Chronic administration of o-phenylphenol (OPP) is known to induce urinary bladder tumours in the Fischer rat. The underlying toxic mechanism is poorly understood. Recently, arachidonic acid (ARA)-dependent, prostaglandin-H-synthase (PHS)-catalysed metabolic activation of the OPP metabolite phenylhydroquinone (PHQ) to a genotoxic species was suggested to be involved in OPP toxicity. To investigate this hypothesis in more detail, we have studied the effects of OPP and its metabolites on PHS. When microsomal PHS from ovine seminal vesicles (OSV) was used as enzyme source, both OPP, PHQ, and 2-phenyl-1,4-benzoquinone (PBQ) inhibited PHS-cyclooxygenase. The inhibitory potency was inversely related to the ARA concentration in the assay; at 7 microM ARA IC50-values were: 13 microM (OPP), 17 microM (PHQ), and 190 microM (PBQ). In cells cultured from OSV, which express high PHS activity, 40 microM OPP almost completely suppressed prostaglandin formation. Studies with microsomal PHS demonstrated that PHQ was an excellent substrate for PHS-peroxidase; both ARA and hydrogen peroxide supported oxidation to PBQ. OPP was only a poor substrate for PHS, but inhibited the ARA-mediated and to a lesser extent also the hydrogen peroxide-mediated in vitro oxidation of PHQ. Moreover, PHQ at up to moderately cytotoxic concentrations (50 microM) did not induce micronuclei in OSV cell cultures.

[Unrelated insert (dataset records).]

(** A summary row; [created_at] is read when it is built. *)
Definition execution_event (x : execution_context) (returned : option pystr) (count : nat)
    (validation : ValidationStatus) (terminal : AdaptiveTerminalOutcome) (attempts : list AdaptiveAttempt)
    (complete : bool) (latency : float) (version : option pystr) (codes : list ValidationFailureCode) :
    M AdaptiveExecutionTelemetry :=
  known ← lift (known_cost attempts);
  now ← read_now;
  let e := mk_AdaptiveExecutionTelemetry (ec_id x) (ec_request_id x) (selected_model_id (ec_decision x))
             returned (Z.of_nat count) (Nat.ltb 1 count) validation terminal known complete latency version
             (validation_duration attempts) codes now in
  _ ← lift (validated (check (AdaptiveExecutionTelemetry_ok e) field_error));
  mret e.

Definition last_validation (attempts : list AdaptiveAttempt) : option ValidationTelemetry :=
  aa_validation <$> last attempts.

Definition terminal_of (e : exn) : AdaptiveTerminalOutcome :=
  if isinstance e C_InferenceDeadlineExceededError then AO_DEADLINE_EXCEEDED else AO_PROVIDER_FAILURE.

(** The [except Exception] clause of an attempt. *)
Definition attempt_raised (x : execution_context) (attempt_number : nat) (attempts : list AdaptiveAttempt)
    (e : exn) : M AdaptiveInferenceResult :=
  let status := match last_validation attempts with Some v => vt_status v | None => NOT_RUN end in
  event ← execution_event x None attempt_number status (terminal_of e) attempts false
            (total_latency attempts) (vt_validator_version <$> last_validation attempts) [];
  _ ← record_execution event (ec_deadline x);
  _ ← observe (adaptive_request (AdaptiveTerminalOutcome_value (terminal_of e)) (Nat.ltb 1 attempt_number) false
                 (Z.of_nat attempt_number) (ec_request_id x) (ValidationStatus_value status));
  raise e.

(** The attempt passed: record, report, return. *)
Definition attempt_passed (x : execution_context) (attempts : list AdaptiveAttempt)
    (response : InferenceResponse) (res : ValidationResult) : M AdaptiveInferenceResult :=
  ex ← lift (execution_of attempts (vr_status res));
  event ← execution_event x (Some (rs_model_id response)) (length attempts) (vr_status res) AO_RETURNED attempts
            (negb (bool_decide (ae_total_estimated_cost_usd ex = None))) (ae_total_latency_ms ex)
            (Some (vr_validator_version res)) [];
  _ ← record_execution event (ec_deadline x);
  let recovered := Nat.ltb 1 (length attempts) &&
                   existsb (fun a => bool_decide (vt_status (aa_validation a) = FAILED)) (removelast attempts) in
  _ ← observe (adaptive_request (AdaptiveTerminalOutcome_value AO_RETURNED) (Nat.ltb 1 (length attempts))
                 recovered (Z.of_nat (length attempts)) (ec_request_id x) (ValidationStatus_value (vr_status res)));
  mret (mk_AdaptiveInferenceResult response (ec_decision x) (Some ex)).

(** No further attempt: record, report, raise. *)
Definition attempts_exhausted (x : execution_context) (attempts : list AdaptiveAttempt)
    (res : ValidationResult) : M AdaptiveInferenceResult :=
  ex ← lift (execution_of attempts (vr_status res));
  event ← execution_event x None (length attempts) (vr_status res) AO_VALIDATION_FAILED attempts
            (negb (bool_decide (ae_total_estimated_cost_usd ex = None))) (ae_total_latency_ms ex)
            (Some (vr_validator_version res)) (map vf_code (vr_failures res));
  _ ← record_execution event (ec_deadline x);
  _ ← observe (adaptive_request (AdaptiveTerminalOutcome_value AO_VALIDATION_FAILED)
                 (Nat.ltb 1 (length attempts)) false (Z.of_nat (length attempts)) (ec_request_id x)
                 (ValidationStatus_value (vr_status res)));
  raise (Exn C_ResponseValidationError).

(** [recoverable] *)
Definition recoverable (res : ValidationResult) : bool :=
  bool_decide (vr_status res = FAILED) && nonempty (vr_failures res) &&
  forallb vf_recoverable_by_escalation (vr_failures res).

(** [if deadline.expired(): raise InferenceDeadlineExceededError] *)
Definition check_deadline (d : RequestDeadline) : M unit :=
  late ← deadline_expired d;
  if (late : bool) then raise (Exn C_InferenceDeadlineExceededError) else mret tt.

(** The counters of the failures of one attempt. *)
Fixpoint observe_failures (model_id : pystr) (attempt_number : nat) (fs : list ValidationFailure) : M unit :=
  match fs with
  | [] => mret tt
  | f :: fs' =>
      _ ← observe (validation_failure model_id (ValidationFailureCode_value (vf_code f))
                     (Z.of_nat attempt_number));
      observe_failures model_id attempt_number fs'
  end.

Definition new_attempt (attempt_number : nat) (model_id : pystr) (res : ValidationResult)
    (response : InferenceResponse) : result exn AdaptiveAttempt :=
  vt ← from_result res;
  let a := mk_AdaptiveAttempt (Z.of_nat attempt_number) model_id vt (Some (latency_ms response))
             (Some (estimated_cost_usd response)) in
  _ ← validated (check (AdaptiveAttempt_ok a) field_error);
  Ok a.

(** The loop of [_generate_validated] from an attempt number on. *)
Fixpoint attempt_loop (x : execution_context) (attempt_number : nat) (model_ids : list pystr)
    (attempts : list AdaptiveAttempt) : M AdaptiveInferenceResult :=
  match model_ids with
  | [] => raise (Exn C_AssertionError)
  | model_id :: rest =>
      _ ← check_deadline (ec_deadline x);
      r ← outcome (generate s model_id (ec_request x) (Some (ec_request_id x)) (Some (ec_deadline x)) ADAPTIVE);
      match (match r with
             | Ok response => inl response
             | Raise e => match rejected_completion e with Some c => inl c | None => inr e end
             end) with
      | inr e => if is_exception e then attempt_raised x attempt_number attempts e else raise e
      | inl response =>
          _ ← check_deadline (ec_deadline x);
          res ← validate_response response (Some (ec_validation x));
          _ ← check_deadline (ec_deadline x);
          _ ← observe_failures model_id attempt_number (vr_failures res);
          a ← lift (new_attempt attempt_number model_id res response);
          let attempts := attempts ++ [a] in
          if bool_decide (vr_status res = PASSED) then attempt_passed x attempts response res
          else if negb (recoverable res) || Nat.eqb attempt_number (ec_total x)
          then attempts_exhausted x attempts res
          else attempt_loop x (S attempt_number) rest attempts
      end
  end.

(** [request_id or str(uuid4())]: an empty identifier counts as absent. *)
Definition correlation (request_id : option pystr) : M pystr :=
  match request_id with
  | Some (c :: r) => mret (c :: r)
  | _ => u ← read_uuid; mret (uuid_str u)
  end.

(** [_generate_validated] *)
Definition generate_validated (request : InferenceRequest) (validation : ValidationContract)
    (routing : RoutingResult) (request_id : option pystr) (d : RequestDeadline) : M AdaptiveInferenceResult :=
  execution_id ← read_uuid;
  correlation_id ← correlation request_id;
  let model_ids := attempt_order max_validation_attempts routing in
  attempt_loop (mk_execution_context execution_id correlation_id request validation (rr_decision routing) d
                  (length model_ids)) 1 model_ids [].

(** [_resolve_candidates] *)
Definition resolve_candidates (ids : list pystr) : result exn (list ModelConfig) :=
  result_map (fun id =>
    m ← ModelRegistry.get (sv_registry s) id;
    _ ← guard_else (enabled m) (Exn C_ModelDisabledError);
    _ ← guard_else (ProviderResolver.supports (sv_resolver s) (provider m)) (Exn C_ProviderUnavailableError);
    Ok m) ids.

(** The path without validation: one attempt. *)
Definition generate_unvalidated (request : InferenceRequest) (decision : RoutingDecision)
    (request_id : option pystr) (d : RequestDeadline) : M AdaptiveInferenceResult :=
  correlation_id ← correlation request_id;
  r ← outcome (generate s (selected_model_id decision) request (Some correlation_id) (Some d) ADAPTIVE);
  match r with
  | Raise e =>
      if is_exception e then
        _ ← observe (adaptive_request (AdaptiveTerminalOutcome_value (terminal_of e)) false false 1
                       correlation_id (ValidationStatus_value NOT_RUN));
        raise e
      else raise e
  | Ok response =>
      _ ← observe (adaptive_request (AdaptiveTerminalOutcome_value AO_RETURNED) false false 1 correlation_id
                     (ValidationStatus_value NOT_RUN));
      mret (mk_AdaptiveInferenceResult response decision None)
  end.

(** [AdaptiveInferenceService.generate] *)
Definition adaptive_generate (request : InferenceRequest) (category : option pystr) (threshold : pynum)
    (candidate_model_ids : list pystr) (validation : option ValidationContract)
    (structured_output_required : bool) (request_id : option pystr) (deadline : option RequestDeadline) :
    M AdaptiveInferenceResult :=
  d ← deadline_or_new s deadline;
  _ ← check_deadline d;
  candidates ← lift (resolve_candidates candidate_model_ids);
  routing ← lift (route_with_snapshot flt request candidates threshold category structured_output_required);
  let decision := rr_decision routing in
  _ ← observe (routing_decision (selected_model_id decision) (RoutingDecisionReason_value (reason decision)));
  match validation with
  | None => generate_unvalidated request decision request_id d
  | Some c => generate_validated request c routing request_id d
  end.
End Service.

Taken together, our findings do not provide evidence for an ARA-dependent, PHS-catalysed formation of genotoxic species from PHQ. Moreover, it seems to be questionable whether such activation can effectively occur in vivo, since OPP and PHQ turned out to be efficient cyclooxygenase inhibitors, and high levels of OPP and PHQ were found at least in the urine of OPP-treated rats. On the other hand, inhibition of the formation of cytoprotective prostaglandins in the urogenital tract may play a crucial role in OPP-induced bladder carcinogenesis.